(Stored data entries)
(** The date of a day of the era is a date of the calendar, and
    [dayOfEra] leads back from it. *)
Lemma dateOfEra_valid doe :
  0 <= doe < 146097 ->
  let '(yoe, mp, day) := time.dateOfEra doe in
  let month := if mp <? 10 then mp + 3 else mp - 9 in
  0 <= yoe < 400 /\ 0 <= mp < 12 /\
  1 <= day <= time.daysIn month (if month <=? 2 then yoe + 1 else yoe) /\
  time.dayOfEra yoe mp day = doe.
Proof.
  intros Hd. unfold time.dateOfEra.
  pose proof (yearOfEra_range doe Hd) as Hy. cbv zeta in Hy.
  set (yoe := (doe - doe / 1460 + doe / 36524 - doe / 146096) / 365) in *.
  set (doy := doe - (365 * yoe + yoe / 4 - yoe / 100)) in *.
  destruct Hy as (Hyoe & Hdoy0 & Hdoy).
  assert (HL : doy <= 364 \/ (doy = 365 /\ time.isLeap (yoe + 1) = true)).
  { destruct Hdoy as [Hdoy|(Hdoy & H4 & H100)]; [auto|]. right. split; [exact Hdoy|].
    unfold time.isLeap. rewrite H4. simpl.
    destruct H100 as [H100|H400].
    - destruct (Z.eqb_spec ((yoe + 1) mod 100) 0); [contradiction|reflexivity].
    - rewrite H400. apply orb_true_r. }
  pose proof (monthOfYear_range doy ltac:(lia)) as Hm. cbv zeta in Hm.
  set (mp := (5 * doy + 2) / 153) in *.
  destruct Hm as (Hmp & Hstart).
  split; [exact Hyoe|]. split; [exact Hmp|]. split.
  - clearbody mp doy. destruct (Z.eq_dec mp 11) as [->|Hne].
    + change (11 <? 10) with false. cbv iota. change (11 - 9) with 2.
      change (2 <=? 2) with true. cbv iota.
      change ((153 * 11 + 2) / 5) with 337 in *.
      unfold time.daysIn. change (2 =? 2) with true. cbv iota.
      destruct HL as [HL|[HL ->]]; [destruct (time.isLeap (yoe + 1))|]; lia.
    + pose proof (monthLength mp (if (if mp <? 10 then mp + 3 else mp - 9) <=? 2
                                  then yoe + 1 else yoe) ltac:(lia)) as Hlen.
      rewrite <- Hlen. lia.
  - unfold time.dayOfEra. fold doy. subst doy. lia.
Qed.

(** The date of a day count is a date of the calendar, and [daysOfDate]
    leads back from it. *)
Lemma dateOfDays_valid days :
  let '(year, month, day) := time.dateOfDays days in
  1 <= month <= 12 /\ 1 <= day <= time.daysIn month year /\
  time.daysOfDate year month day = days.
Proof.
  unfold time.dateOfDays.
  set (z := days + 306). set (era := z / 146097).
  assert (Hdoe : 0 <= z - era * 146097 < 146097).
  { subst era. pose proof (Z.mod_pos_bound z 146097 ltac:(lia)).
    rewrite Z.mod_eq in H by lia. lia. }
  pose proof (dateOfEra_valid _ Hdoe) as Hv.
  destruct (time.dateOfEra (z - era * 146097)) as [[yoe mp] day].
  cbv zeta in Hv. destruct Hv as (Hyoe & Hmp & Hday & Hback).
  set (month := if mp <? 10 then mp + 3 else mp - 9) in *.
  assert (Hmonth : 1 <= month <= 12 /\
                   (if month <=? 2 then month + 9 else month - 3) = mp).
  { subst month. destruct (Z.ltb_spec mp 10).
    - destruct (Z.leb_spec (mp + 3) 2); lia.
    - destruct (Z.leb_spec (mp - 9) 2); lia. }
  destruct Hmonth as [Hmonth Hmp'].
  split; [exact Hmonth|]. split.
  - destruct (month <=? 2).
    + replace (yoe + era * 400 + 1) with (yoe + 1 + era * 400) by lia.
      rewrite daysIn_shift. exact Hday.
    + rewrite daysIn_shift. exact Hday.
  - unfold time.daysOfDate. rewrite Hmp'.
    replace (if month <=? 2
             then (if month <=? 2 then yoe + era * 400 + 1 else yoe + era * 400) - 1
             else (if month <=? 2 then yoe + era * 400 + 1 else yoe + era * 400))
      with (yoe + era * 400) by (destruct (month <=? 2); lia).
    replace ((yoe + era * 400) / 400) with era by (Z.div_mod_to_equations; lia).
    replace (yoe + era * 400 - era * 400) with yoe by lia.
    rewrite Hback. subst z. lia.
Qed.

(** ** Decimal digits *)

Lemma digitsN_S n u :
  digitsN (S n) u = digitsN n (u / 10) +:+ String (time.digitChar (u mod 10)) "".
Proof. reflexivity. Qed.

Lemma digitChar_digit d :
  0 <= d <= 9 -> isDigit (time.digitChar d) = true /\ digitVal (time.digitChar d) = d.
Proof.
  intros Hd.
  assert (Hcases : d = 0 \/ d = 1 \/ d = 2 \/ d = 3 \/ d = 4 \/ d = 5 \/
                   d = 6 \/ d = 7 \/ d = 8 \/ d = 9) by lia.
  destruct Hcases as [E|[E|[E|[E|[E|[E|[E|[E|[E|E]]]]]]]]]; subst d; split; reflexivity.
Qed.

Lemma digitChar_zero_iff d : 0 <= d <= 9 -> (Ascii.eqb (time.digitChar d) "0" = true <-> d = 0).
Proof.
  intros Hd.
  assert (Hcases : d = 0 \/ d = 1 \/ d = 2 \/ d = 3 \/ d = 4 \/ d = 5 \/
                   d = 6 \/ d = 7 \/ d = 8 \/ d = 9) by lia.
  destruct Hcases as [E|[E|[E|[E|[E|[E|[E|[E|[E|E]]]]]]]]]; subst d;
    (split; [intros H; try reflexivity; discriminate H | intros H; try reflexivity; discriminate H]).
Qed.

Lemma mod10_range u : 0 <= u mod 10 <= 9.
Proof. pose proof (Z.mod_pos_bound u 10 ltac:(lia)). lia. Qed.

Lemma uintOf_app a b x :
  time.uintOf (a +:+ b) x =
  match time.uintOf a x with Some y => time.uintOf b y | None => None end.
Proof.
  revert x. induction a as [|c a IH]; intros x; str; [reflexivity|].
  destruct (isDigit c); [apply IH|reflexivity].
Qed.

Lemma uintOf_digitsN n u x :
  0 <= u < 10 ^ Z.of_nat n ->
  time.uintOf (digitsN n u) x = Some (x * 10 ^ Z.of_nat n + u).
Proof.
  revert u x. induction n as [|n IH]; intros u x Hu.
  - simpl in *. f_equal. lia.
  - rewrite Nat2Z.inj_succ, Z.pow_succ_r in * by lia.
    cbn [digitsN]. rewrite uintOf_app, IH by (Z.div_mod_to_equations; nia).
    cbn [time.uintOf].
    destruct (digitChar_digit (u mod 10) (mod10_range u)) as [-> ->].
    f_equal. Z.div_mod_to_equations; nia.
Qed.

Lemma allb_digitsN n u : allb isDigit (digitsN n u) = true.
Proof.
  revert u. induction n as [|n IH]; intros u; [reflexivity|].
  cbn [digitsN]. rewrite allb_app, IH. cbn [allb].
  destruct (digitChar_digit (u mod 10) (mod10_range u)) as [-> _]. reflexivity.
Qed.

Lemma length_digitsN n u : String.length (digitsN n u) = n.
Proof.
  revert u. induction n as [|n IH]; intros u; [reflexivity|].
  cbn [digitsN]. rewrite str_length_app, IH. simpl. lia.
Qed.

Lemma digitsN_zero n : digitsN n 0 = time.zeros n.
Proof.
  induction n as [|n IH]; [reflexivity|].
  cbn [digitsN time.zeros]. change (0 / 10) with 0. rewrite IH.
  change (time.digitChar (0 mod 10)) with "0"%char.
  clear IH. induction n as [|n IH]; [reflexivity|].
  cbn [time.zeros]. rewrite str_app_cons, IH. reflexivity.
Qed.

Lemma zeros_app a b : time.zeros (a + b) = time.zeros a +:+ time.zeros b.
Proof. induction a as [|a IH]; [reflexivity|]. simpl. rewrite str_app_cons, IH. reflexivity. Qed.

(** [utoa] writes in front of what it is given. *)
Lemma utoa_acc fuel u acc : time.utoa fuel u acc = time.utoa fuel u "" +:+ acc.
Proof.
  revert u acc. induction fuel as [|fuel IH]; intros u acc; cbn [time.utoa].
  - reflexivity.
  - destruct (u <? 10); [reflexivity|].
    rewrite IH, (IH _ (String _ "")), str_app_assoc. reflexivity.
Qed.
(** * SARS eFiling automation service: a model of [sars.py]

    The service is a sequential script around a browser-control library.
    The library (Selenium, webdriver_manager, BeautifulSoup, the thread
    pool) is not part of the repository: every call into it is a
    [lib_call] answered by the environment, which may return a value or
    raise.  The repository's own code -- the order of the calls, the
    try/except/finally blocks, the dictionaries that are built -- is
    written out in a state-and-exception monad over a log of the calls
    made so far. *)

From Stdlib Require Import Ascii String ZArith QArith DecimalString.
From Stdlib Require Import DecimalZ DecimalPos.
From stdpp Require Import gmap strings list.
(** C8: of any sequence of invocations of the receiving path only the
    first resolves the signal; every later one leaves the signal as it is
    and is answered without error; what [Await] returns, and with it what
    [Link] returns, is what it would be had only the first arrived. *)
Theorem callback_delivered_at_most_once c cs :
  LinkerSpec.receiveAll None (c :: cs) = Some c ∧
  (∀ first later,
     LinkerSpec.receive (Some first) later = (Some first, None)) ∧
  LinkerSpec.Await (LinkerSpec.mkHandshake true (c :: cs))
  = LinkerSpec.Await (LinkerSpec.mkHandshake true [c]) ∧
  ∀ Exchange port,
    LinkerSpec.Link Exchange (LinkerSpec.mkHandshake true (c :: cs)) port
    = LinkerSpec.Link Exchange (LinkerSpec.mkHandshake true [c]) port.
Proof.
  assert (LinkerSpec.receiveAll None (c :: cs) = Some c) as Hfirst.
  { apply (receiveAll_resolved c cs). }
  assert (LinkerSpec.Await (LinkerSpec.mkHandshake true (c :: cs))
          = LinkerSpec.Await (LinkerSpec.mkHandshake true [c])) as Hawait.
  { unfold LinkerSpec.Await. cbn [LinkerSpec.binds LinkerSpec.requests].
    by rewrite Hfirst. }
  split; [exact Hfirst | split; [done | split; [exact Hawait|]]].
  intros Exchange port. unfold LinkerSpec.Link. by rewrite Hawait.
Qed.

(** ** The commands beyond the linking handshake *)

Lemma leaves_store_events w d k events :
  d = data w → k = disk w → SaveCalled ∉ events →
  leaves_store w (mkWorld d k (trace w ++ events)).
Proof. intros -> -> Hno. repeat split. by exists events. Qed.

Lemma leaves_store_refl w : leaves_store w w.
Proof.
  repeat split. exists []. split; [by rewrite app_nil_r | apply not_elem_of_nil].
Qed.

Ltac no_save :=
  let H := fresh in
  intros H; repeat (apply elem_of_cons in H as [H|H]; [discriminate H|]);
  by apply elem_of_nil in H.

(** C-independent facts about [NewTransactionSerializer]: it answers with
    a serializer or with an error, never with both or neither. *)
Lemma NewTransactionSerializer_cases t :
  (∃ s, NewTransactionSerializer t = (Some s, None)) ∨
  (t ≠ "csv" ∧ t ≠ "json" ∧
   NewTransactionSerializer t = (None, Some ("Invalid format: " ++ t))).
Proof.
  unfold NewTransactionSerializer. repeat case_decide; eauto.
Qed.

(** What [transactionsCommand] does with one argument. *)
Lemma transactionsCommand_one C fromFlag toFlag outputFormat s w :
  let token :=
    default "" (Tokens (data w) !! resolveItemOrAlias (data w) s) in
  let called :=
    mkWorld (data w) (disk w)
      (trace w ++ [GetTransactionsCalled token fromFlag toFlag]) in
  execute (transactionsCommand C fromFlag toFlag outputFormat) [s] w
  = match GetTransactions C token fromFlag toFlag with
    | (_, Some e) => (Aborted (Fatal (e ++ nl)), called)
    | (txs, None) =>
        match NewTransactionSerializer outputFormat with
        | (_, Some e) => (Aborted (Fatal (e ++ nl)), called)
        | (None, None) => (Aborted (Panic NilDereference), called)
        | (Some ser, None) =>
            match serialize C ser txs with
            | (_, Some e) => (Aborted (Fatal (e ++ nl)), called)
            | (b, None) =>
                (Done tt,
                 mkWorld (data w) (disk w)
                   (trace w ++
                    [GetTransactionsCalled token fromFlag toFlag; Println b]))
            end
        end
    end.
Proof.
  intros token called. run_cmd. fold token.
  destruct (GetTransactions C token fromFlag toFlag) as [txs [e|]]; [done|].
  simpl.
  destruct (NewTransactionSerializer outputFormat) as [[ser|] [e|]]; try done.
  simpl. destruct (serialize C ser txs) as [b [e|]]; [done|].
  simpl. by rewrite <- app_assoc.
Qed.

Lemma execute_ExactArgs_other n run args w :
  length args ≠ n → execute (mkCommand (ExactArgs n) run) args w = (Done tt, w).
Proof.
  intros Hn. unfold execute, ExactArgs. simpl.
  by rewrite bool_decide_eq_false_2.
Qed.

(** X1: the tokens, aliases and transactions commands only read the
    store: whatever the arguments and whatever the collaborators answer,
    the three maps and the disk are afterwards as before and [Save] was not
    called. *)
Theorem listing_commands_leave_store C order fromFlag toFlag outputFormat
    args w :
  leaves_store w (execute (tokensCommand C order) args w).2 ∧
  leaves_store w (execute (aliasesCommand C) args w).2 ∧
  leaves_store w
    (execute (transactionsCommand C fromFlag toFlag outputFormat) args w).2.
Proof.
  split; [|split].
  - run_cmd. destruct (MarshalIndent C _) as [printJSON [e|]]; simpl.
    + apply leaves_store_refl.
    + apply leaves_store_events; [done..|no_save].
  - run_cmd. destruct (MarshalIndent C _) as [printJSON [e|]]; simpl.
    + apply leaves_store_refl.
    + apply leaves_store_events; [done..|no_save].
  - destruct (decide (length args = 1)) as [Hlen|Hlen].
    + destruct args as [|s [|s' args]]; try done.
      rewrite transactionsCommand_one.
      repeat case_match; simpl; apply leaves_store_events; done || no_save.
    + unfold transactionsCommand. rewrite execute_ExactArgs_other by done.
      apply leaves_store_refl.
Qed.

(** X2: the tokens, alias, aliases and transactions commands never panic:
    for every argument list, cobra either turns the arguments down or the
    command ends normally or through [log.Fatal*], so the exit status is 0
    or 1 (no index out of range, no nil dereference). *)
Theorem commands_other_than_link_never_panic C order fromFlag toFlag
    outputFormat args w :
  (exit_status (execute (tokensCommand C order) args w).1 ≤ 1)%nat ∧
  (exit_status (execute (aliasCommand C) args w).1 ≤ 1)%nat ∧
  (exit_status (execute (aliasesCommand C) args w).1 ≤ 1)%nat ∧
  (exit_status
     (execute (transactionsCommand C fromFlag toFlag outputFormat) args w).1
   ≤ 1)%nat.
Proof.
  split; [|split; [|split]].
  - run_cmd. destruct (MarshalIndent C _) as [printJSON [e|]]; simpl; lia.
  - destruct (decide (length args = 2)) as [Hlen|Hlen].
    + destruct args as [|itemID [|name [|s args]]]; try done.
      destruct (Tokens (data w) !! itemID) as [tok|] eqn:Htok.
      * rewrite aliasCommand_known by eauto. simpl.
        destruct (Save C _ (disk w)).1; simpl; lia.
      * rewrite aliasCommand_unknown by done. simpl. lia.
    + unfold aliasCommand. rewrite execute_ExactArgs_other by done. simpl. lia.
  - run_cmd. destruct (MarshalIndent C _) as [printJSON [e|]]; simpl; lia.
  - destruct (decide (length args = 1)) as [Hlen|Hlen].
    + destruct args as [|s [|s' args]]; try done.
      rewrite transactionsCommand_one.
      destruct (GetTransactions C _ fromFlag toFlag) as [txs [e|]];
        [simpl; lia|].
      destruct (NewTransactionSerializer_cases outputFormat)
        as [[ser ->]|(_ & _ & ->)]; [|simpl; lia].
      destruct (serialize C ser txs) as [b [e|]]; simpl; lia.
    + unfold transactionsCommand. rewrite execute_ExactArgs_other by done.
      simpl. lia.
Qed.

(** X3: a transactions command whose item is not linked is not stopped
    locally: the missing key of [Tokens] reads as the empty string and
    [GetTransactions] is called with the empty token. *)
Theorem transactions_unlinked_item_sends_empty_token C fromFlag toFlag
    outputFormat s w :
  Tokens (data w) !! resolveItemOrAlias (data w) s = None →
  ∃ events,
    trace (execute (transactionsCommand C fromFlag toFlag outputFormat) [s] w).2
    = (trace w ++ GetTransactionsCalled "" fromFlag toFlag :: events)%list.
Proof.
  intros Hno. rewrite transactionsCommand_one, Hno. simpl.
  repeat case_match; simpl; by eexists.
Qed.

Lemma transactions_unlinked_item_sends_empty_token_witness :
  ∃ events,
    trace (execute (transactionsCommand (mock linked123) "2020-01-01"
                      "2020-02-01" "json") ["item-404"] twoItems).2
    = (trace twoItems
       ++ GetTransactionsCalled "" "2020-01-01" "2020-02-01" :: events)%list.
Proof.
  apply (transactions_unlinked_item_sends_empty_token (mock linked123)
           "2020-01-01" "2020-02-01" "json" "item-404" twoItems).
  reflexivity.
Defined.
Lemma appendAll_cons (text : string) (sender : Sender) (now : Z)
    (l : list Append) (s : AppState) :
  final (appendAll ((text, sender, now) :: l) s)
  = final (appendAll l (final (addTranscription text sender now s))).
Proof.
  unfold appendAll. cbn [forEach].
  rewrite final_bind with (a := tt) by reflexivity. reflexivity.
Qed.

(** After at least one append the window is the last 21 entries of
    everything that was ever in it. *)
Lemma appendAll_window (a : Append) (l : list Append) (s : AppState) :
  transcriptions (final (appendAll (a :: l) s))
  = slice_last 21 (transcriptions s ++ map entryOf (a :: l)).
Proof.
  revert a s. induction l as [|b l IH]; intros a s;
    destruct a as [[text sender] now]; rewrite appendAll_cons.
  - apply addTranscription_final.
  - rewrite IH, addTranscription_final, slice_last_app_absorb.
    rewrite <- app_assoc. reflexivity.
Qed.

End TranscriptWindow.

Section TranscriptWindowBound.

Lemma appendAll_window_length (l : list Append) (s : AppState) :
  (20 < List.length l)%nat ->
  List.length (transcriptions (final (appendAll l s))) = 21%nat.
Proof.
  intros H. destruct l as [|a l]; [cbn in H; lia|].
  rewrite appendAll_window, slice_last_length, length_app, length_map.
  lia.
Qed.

§ **WHAT THE TASK REQUIRES**: Look above for the line containing "(split; [intros H;" and the line containing "revert u acc.". Transcribe both, with the lines between them, exactly.

§ **TASK OUTPUT**:
    (split; [intros H; try reflexivity; discriminate H | intros H; try reflexivity; discriminate H]).
Qed.

Lemma mod10_range u : 0 <= u mod 10 <= 9.
Proof. pose proof (Z.mod_pos_bound u 10 ltac:(lia)). lia. Qed.

Lemma uintOf_app a b x :
  time.uintOf (a +:+ b) x =
  match time.uintOf a x with Some y => time.uintOf b y | None => None end.
Proof.
  revert x. induction a as [|c a IH]; intros x; str; [reflexivity|].
  destruct (isDigit c); [apply IH|reflexivity].
Qed.

Lemma uintOf_digitsN n u x :
  0 <= u < 10 ^ Z.of_nat n ->
  time.uintOf (digitsN n u) x = Some (x * 10 ^ Z.of_nat n + u).
Proof.
  revert u x. induction n as [|n IH]; intros u x Hu.
  - simpl in *. f_equal. lia.
  - rewrite Nat2Z.inj_succ, Z.pow_succ_r in * by lia.
    cbn [digitsN]. rewrite uintOf_app, IH by (Z.div_mod_to_equations; nia).
    cbn [time.uintOf].
    destruct (digitChar_digit (u mod 10) (mod10_range u)) as [-> ->].
    f_equal. Z.div_mod_to_equations; nia.
Qed.

Lemma allb_digitsN n u : allb isDigit (digitsN n u) = true.
Proof.
  revert u. induction n as [|n IH]; intros u; [reflexivity|].
  cbn [digitsN]. rewrite allb_app, IH. cbn [allb].
  destruct (digitChar_digit (u mod 10) (mod10_range u)) as [-> _]. reflexivity.
Qed.

Lemma length_digitsN n u : String.length (digitsN n u) = n.
Proof.
  revert u. induction n as [|n IH]; intros u; [reflexivity|].
  cbn [digitsN]. rewrite str_length_app, IH. simpl. lia.
Qed.

Lemma digitsN_zero n : digitsN n 0 = time.zeros n.
Proof.
  induction n as [|n IH]; [reflexivity|].
  cbn [digitsN time.zeros]. change (0 / 10) with 0. rewrite IH.
  change (time.digitChar (0 mod 10)) with "0"%char.
  clear IH. induction n as [|n IH]; [reflexivity|].
  cbn [time.zeros]. rewrite str_app_cons, IH. reflexivity.
Qed.

Lemma zeros_app a b : time.zeros (a + b) = time.zeros a +:+ time.zeros b.
Proof. induction a as [|a IH]; [reflexivity|]. simpl. rewrite str_app_cons, IH. reflexivity. Qed.

(** [utoa] writes in front of what it is given. *)
Lemma utoa_acc fuel u acc : time.utoa fuel u acc = time.utoa fuel u "" +:+ acc.
Proof.
  revert u acc. induction fuel as [|fuel IH]; intros u acc; cbn [time.utoa].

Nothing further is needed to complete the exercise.